- Artist/s
- Nam June Paik
- Ecke Bonk
- Title
- Zen for TV
- Year
- 1963
- Category
- Sculpture
- Video
- Material / Technique
- manipulated CRT television set
- Dimensions / Duration
- 66 x 61,5 x 47 cm
- Collection
- ZKM | Center for Art and Media Karlsruhe
- Description
- Nothing but a bright, vertical line can be seen on the dark screen of a television set that has been tilted 90°. The screen here is an invitation to meditate, rather than a source of distraction through flickering television images. »Zen for TV« is one of numerous works in which the Koranic video artist Nam June Paik (1932–2006) confronted video technology with the principles of Zen Buddhism.
Paik first showed »Zen for TV« in his 1963 exhibition "Exposition of Music, Electronic Television" at the Galerie Parnass in Wuppertal.
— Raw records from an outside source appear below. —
(* ===== verification/StoreMany.v ===== *)
(** * Loops of the store over keys

    The loops of [mget], [del], [mset] and [flush_db]. *)

From stdpp Require Import base tactics list gmap strings.
From Stdlib Require Import ZArith Lia.
From S2P Require Import Prelude Record Index LogFile ValueStore Recover NsLog NsRepr NsSpec Reclaim NsBatch NsSim NsOk Ascii Glob Cache Watch Stream Store StoreInv StoreSpec.

Open Scope Z_scope.

(** The keys of [ks] that have expired go. *)
Definition purge_all (now : Z) (ks : list bytes) (m : gmap bytes aentry) : gmap bytes aentry :=
  filter (fun x => x.1 ∉ ks \/ past (a_expires x.2) now = false) m.

Definition delete_all (ks : list bytes) (m : gmap bytes aentry) : gmap bytes aentry :=
  filter (fun x => x.1 ∉ ks) m.

(** The keys that a delete counts: a key given twice is deleted once, and one that
    has expired is not counted. *)
Fixpoint removed (now : Z) (m : gmap bytes aentry) (ks : list bytes) : list bytes :=
  match ks with
  | [] => []
  | k :: ks =>
      match find now m k with
      | Some _ => k :: removed now (delete k m) ks
      | None => removed now (delete k m) ks
      end
  end.

Lemma delete_all_nil m : delete_all [] m = m.
Proof. apply map_filter_id. intros k a _. set_solver. Qed.

Lemma delete_all_cons k ks m : delete_all (k :: ks) m = delete_all ks (delete k m).
Proof.
  apply map_eq. intros k'. unfold delete_all. apply option_eq. intros a.
  rewrite !map_lookup_filter_Some, lookup_delete_Some. set_solver.
Qed.

Lemma delete_keys_lookup ks m k : delete_all ks m !! k = if decide (k ∈ ks) then None else m !! k.
Proof.
  apply option_eq. intros a. unfold delete_all. rewrite map_lookup_filter_Some. case_decide; set_solver.
Qed.

Lemma purge_all_expired now ks ex m :
  (forall k a, m !! k = Some a -> k ∈ ex <-> k ∈ ks /\ past (a_expires a) now = true) ->
  delete_all ex m = purge_all now ks m.
Proof.
  intros Hex. apply map_filter_ext. intros k a Ha. simpl. rewrite (Hex k a Ha).
  destruct (past (a_expires a) now); naive_solver.
Qed.

Section Many.
Context {crc_impl : CrcFast} {blake : Blake3} `{Mpsc} `{Memchr} {logs : Provenance}.
Context (max : Z) (clock_at instant_at : nat -> Z) (io_at : nat -> faults).
Import ShardStore.

Lemma appended_trans l1 l2 l3 : appended l1 l2 -> appended l2 l3 -> appended l1 l3.
Proof.
  intros (Hc & Hb & Hf) (Hc' & Hb' & Hf'). split_and!; [congruence..|by eapply files_extend_trans].
Qed.
(* ===== verification/Messages.v ===== *)
(** * The text of errors

    The [Display] of [EngineError] ([crates/engine/src/error.rs]) and [ProtoError]
    ([crates/proto/src/error.rs]), which the server sends to its clients. *)

From stdpp Require Import base tactics list strings.
From Stdlib Require Import ZArith Lia.
From S2P Require Import Prelude Ascii Command.

Open Scope Z_scope.
Open Scope lit_scope.

(** The texts that other code gives: errors of the operating system and of crate
    [serde_json], the [Debug] form of [Bytes] (crate [bytes]), and the errors of the
    channels of crate [futures_channel]. *)
Class Messages := {
  io_message : IoKind -> bytes;
  json_message : bytes;
  bytes_debug : bytes -> bytes;
  canceled_message : bytes;
  try_send_message : bytes;
}.

(** A lower-case hexadecimal digit. *)
Definition hex_digit (n : Z) : Z := if n <? 10 then 48 + n else 87 + n.

(** [u8::escape_ascii]. *)
Definition escape_byte (c : Z) : bytes :=
  if c =? 9 then lit "\t" else if c =? 13 then lit "\r" else if c =? 10 then lit "\n"
  else if (c =? 39) || (c =? 34) || (c =? 92) then [92; c]
  else if (32 <=? c) && (c <=? 126) then [c]
  else lit "\x" ++ [hex_digit (c / 16); hex_digit (c mod 16)].

Definition escape_ascii (b : bytes) : bytes := concat (escape_byte <$> b).

(** The [Debug] form of a string; bytes above the ASCII range are taken to be
    printable. *)
Definition debug_char (c : Z) : bytes :=
  if c =? 0 then lit "\0" else if c =? 9 then lit "\t" else if c =? 13 then lit "\r" else if c =? 10 then lit "\n"
  else if (c =? 34) || (c =? 92) then [92; c]
  else if (c <? 32) || (c =? 127)
  then lit "\u{" ++ (if c <? 16 then [hex_digit c] else [hex_digit (c / 16); hex_digit (c mod 16)]) ++ lit "}"
  else [c].

Definition debug_str (b : bytes) : bytes := [34] ++ concat (debug_char <$> b) ++ [34].

Section Display.
Context `{Messages}.

Definition engine_to_string (e : EngineError) : bytes :=
  match e with
  | Io source => lit "io: " ++ io_message source
  | CrcMismatch offset => lit "crc mismatch at offset " ++ show_u64 offset
  | BadRecord offset reason => lit "malformed record at offset " ++ show_u64 offset ++ lit ": " ++ lit reason
  | InvalidNamespace name => lit "invalid namespace name: " ++ debug_str name
  | MetadataJson => lit "metadata json: " ++ json_message
  | ReclamationBusy => lit "reclaim or flush already in progress on this namespace"
  | CapacityExceeded reason => lit "capacity exceeded: " ++ lit reason
  | InvalidInput reason => lit "invalid input: " ++ lit reason
  | Conflict reason => lit "conflict: " ++ lit reason
  | Frozen => lit "write rejected: store is frozen for handoff"
  | TestSealFailure => lit "test-only seal failure (KV_TEST_FAIL_ONCE_FILE signal was present)"
  end.

Definition proto_to_string (e : ProtoError) : bytes :=
  match e with
  | WrongArity cmd => lit "wrong number of arguments for '" ++ lit cmd ++ lit "' command"
  | InvalidInteger raw => lit "value is not an integer or out of range: " ++ bytes_debug raw
  | InvalidExpiry raw => lit "invalid expire time: " ++ bytes_debug raw
  | Syntax token => lit "syntax error near " ++ bytes_debug token
  | UnknownCommand cmd => lit "unknown command '" ++ escape_ascii cmd ++ lit "'"
  | InvalidFormat reason => lit "invalid command format: " ++ lit reason
  | DbIndexOutOfRange => lit "DB index is out of range"
  end.
End Display.

Definition printable (b : bytes) : Prop := Forall (fun x => 32 <= x <= 126) b.

Lemma printable_app a b : printable a -> printable b -> printable (a ++ b).
Proof. intros. by apply Forall_app. Qed.

Lemma hex_digit_range n : 0 <= n <= 15 -> 32 <= hex_digit n <= 126.
Proof. intros Hn. unfold hex_digit. destruct (Z.ltb_spec n 10); lia. Qed.

Lemma escape_byte_printable c : is_u8 c -> printable (escape_byte c).
Proof.
  intros Hc. unfold escape_byte.
  destruct (c =? 9); [by repeat constructor|]. destruct (c =? 13); [by repeat constructor|].
  destruct (c =? 10); [by repeat constructor|].
  destruct ((c =? 39) || (c =? 34) || (c =? 92)) eqn:Hq.
  { repeat constructor; try lia; repeat (apply orb_prop in Hq as [Hq|Hq]); apply Z.eqb_eq in Hq; lia. }
  destruct ((32 <=? c) && (c <=? 126)) eqn:Hp.
  { apply andb_prop in Hp as [H1%Z.leb_le H2%Z.leb_le]. by repeat constructor. }
  pose proof (Z.mod_pos_bound c 16 ltac:(lia)). pose proof (Z.div_pos c 16). pose proof (Z.div_lt_upper_bound c 16 16).
  apply printable_app; [by repeat constructor|].
  apply Forall_cons. split; [|apply Forall_singleton]; apply hex_digit_range; zlia.
Qed.

Lemma escape_ascii_printable b : is_bytes b -> printable (escape_ascii b).
Proof.
  unfold escape_ascii. induction 1 as [|c b Hc _ IH]; [constructor|]. cbn [fmap list_fmap concat].
  apply printable_app; [by apply escape_byte_printable|done].
Qed.

(** A name that is not a command, whatever its bytes are, is reported on one line. *)
Lemma unknown_command_printable `{Messages} cmd : is_bytes cmd -> printable (proto_to_string (UnknownCommand cmd)).
Proof.
  intros Hc. cbn [proto_to_string]. apply printable_app; [|apply printable_app; [by apply escape_ascii_printable|]].
  all: apply (bool_decide_unpack _); vm_compute; exact I.
Qed.
(* ===== verification/CrossShard.v ===== *)
(** * Requests between shards, [crates/server/src/cross_shard.rs]

    A server is a list of shards, each with its own store and thread.  A command
    that needs another shard sends it a request and waits for the reply.  The file
    has the requests with the type of their replies, what a shard does with them, and
    the call of one shard by another.

    A command is one step of the server here: a request is handled when it is sent.
    Since the shards share nothing, requests of one command to different shards do
    not see each other's effects in any order. *)

From stdpp Require Import base tactics list gmap strings.
From Stdlib Require Import ZArith Lia.
From S2P Require Import Prelude Record Index LogFile ValueStore Recover NsLog Reclaim Ascii Command Glob Cache Watch Stream Store Messages.

Open Scope Z_scope.
Open Scope lit_scope.

Notation sresult := (result bytes).

Module CrossShard.
(** [OwnedKeyFilter]. *)
Inductive OwnedKeyFilter := OwnedExact (k : bytes) | OwnedPrefix (p : bytes).

Definition as_filter (f : OwnedKeyFilter) : KeyFilter :=
  match f with OwnedExact k => Exact k | OwnedPrefix p => Prefix p end.

Section Requests.
Context {crc_impl : CrcFast} {blake : Blake3} `{Mpsc} `{Memchr} `{Messages}.

(** A request, with the type of what its reply channel carries; the receiver of a
    subscription is its channel. *)
Inductive CrossShardRequest : Type -> Type :=
| MGet (ns : bytes) (keys : list (nat * bytes)) : CrossShardRequest (list (nat * option Entry))
| MSet (ns : bytes) (pairs : list (bytes * bytes)) : CrossShardRequest unit
| Del (ns : bytes) (keys : list bytes) : CrossShardRequest Z
| Exists (ns : bytes) (keys : list bytes) : CrossShardRequest Z
| DbSize (ns : bytes) : CrossShardRequest Z
| FlushDb (ns : bytes) : CrossShardRequest unit
| Scan (ns cursor : bytes) (pattern : option bytes) (count : Z) : CrossShardRequest ScanPage
| AllKeys (ns : bytes) (pattern : option bytes) : CrossShardRequest (list bytes)
| Set_ (ns key value : bytes) (opts : SetOptions) : CrossShardRequest unit
| Incr (ns key : bytes) (delta : Z) : CrossShardRequest Z
| DelRev (ns key : bytes) (revision : Z) : CrossShardRequest (option unit)
| SetNx (ns key value : bytes) (opts : SetOptions) : CrossShardRequest bool
| SetXx (ns key value : bytes) (opts : SetOptions) : CrossShardRequest bool
| SetRev (ns key value : bytes) (opts : SetOptions) (revision : Z) : CrossShardRequest (option Z)
| GetDel (ns key : bytes) (orig_idx : nat) : CrossShardRequest (nat * option Entry)
| WatchSubscribe (ns : bytes) (filter : OwnedKeyFilter) (since : Z) : CrossShardRequest (list WatchEvent * nat).

Abbreviation store := ShardStore.t.

(** Clocks and file systems of one shard. *)
Context (clock_at instant_at : nat -> Z) (io_at : nat -> faults).

(** [.map_err(|e| e.to_string())]. *)
Definition stringly {A} (m : ST store EngineError A) : ST store bytes A := fun s =>
  match m s with
  | (Ok a, s) => (Ok a, s)
  | (Err e, s) => (Err (engine_to_string e), s)
  end.

(** The loop over the pages of [scan]; it ends when the cursor is [0], and there are
    no more pages than keys and one more. *)
Fixpoint all_keys_loop (fuel : nat) (ns : bytes) (pattern : option bytes) (cursor : bytes) (all : list bytes)
    : ST store EngineError (option (list bytes)) :=
  match fuel with
  | O => mret None
  | S fuel =>
      page ← ShardStore.scan clock_at ns cursor pattern 512;
      let all := all ++ page_keys page in
      if next_cursor page =b lit "0" then mret (Some all)
      else all_keys_loop fuel ns pattern (next_cursor page) all
  end.

Definition key_count (ns : bytes) (s : store) : nat :=
  match ShardStore.namespaces s !! ns with
  | Some l => size (NsIndex.map (NsLog.index l))
  | None => O
  end.

(** The namespace is open after the first page, and then it has this many keys.  The
    loop does not run out ([all_keys_ends] in [Keys]), so the error for that case does not
    occur. *)
Definition all_keys (ns : bytes) (pattern : option bytes) : ST store EngineError (list bytes) := fun s =>
  let '(_, opened) := ShardStore.ensure_ns ns s in
  match all_keys_loop (S (S (key_count ns opened))) ns pattern (lit "0") [] s with
  | (Ok (Some all), s) => (Ok all, s)
  | (Ok None, s) => (Err Frozen, s)
  | (Err e, s) => (Err e, s)
  end.

Definition handle {R} (req : CrossShardRequest R) : ST store bytes R :=
  match req with
  | MGet ns keys =>
      entries ← stringly (ShardStore.mget clock_at instant_at io_at ns keys.*2);
      mret (zip keys.*1 entries)
  | MSet ns pairs => stringly (ShardStore.mset clock_at io_at ns pairs)
  | Del ns keys => stringly (ShardStore.del clock_at io_at ns keys)
  | Exists ns keys => stringly (ShardStore.exists_ clock_at ns keys)
  | DbSize ns => stringly (ShardStore.db_size ns)
  | FlushDb ns => stringly (ShardStore.flush_db clock_at ns)
  | Scan ns cursor pattern count => stringly (ShardStore.scan clock_at ns cursor pattern count)
  | AllKeys ns pattern => stringly (all_keys ns pattern)
  | Set_ ns key value opts => stringly (ShardStore.set clock_at io_at ns key value opts)
  | Incr ns key delta => stringly (ShardStore.incr clock_at io_at ns key delta)
  | DelRev ns key revision => stringly (ShardStore.delrev clock_at io_at ns key revision)
  | SetNx ns key value opts => stringly (ShardStore.setnx clock_at io_at ns key value opts)
  | SetXx ns key value opts => stringly (ShardStore.setxx clock_at io_at ns key value opts)
  | SetRev ns key value opts revision => stringly (ShardStore.setrev clock_at io_at ns key value opts revision)
  | GetDel ns key orig_idx =>
      e ← stringly (ShardStore.getdel clock_at instant_at io_at ns key);
      mret (orig_idx, e)
  | WatchSubscribe ns filter since => stringly (ShardStore.watch_subscribe clock_at ns (as_filter filter) since)
  end.
End Requests.
End CrossShard.

(** ** The server *)

Module Cluster.
Section Cluster.
Context {crc_impl : CrcFast} {blake : Blake3} `{Mpsc} `{Memchr} `{Messages}.

(** How a command that does not reach its end fails: with a message for the client,
    or by a panic, which ends the process. *)
Inductive failure := Failed (msg : bytes) | Panicked.

(** The stores of the shards. *)
Abbreviation cluster := (list ShardStore.t).
Abbreviation D := (ST cluster failure).

(** Each shard has its clocks and its file system. *)
Context (clock_at instant_at : nat -> nat -> Z) (io_at : nat -> nat -> faults).

(** What the channel to a shard does: the shard answers; its receiver is gone; or the
    request is taken and its reply dropped, before or after it was handled. *)
Inductive link := Up | Closed | Lost (handled : bool).
Context (links : nat -> link).

(** A method of the store of a shard. *)
Definition call {A} (shard : nat) (m : ST ShardStore.t EngineError A) : D (eresult A) := fun c =>
  match c !! shard with
  | Some s => let '(r, s) := m s in (Ok r, <[shard := s]> c)
  | None => (Err Panicked, c)
  end.

(** [.await.map_err(|e| e.to_string())?]. *)
Definition call_str {A} (shard : nat) (m : ST ShardStore.t EngineError A) : D A :=
  r ← call shard m;
  match r with
  | Ok a => mret a
  | Err e => st_err (Failed (engine_to_string e))
  end.

(** [txs[shard].clone().try_send(req)]: [None] when the channel refuses the request,
    otherwise what will come out of the reply channel, which is nothing when the
    reply is dropped.  An index out of range panics. *)
Definition send_to {R} (shard : nat) (req : CrossShard.CrossShardRequest R) : D (option (option (sresult R))) := fun c =>
  match c !! shard with
  | None => (Err Panicked, c)
  | Some s =>
      let '(r, s') := CrossShard.handle (clock_at shard) (instant_at shard) (io_at shard) req s in
      match links shard with
      | Up => (Ok (Some (Some r)), <[shard := s']> c)
      | Closed => (Ok None, c)
      | Lost handled => (Ok (Some None), if handled then <[shard := s']> c else c)
      end
  end.

(** [format!("shard {shard} unavailable")]. *)
Definition unavailable (shard : nat) : bytes := lit "shard " ++ show_u64 (Z.of_nat shard) ++ lit " unavailable".

(** The outcome of waiting for a reply, [dropped] being the message for a reply that
    does not come. *)
Definition await {R} (dropped : bytes) (reply : option (sresult R)) : D R :=
  match reply with
  | Some (Ok a) => mret a
  | Some (Err e) => st_err (Failed e)
  | None => st_err (Failed dropped)
  end.
End Cluster.
End Cluster.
One of the television sets that was to be exhibited was damaged during transport to the gallery and only showed a horizontal line. Paik, who used chance as an artistic principle, turned the television set on its side and called it »Zen for TV«. He then repeated this effect on other sets through a technical intervention in the control of the electron beam.
The version of »Zen for TV« in the ZKM collection was created in 1986 by the conceptual artist Ecke Bonk after Paik had shown him in Düsseldorf how the CRT tube had to be manipulated.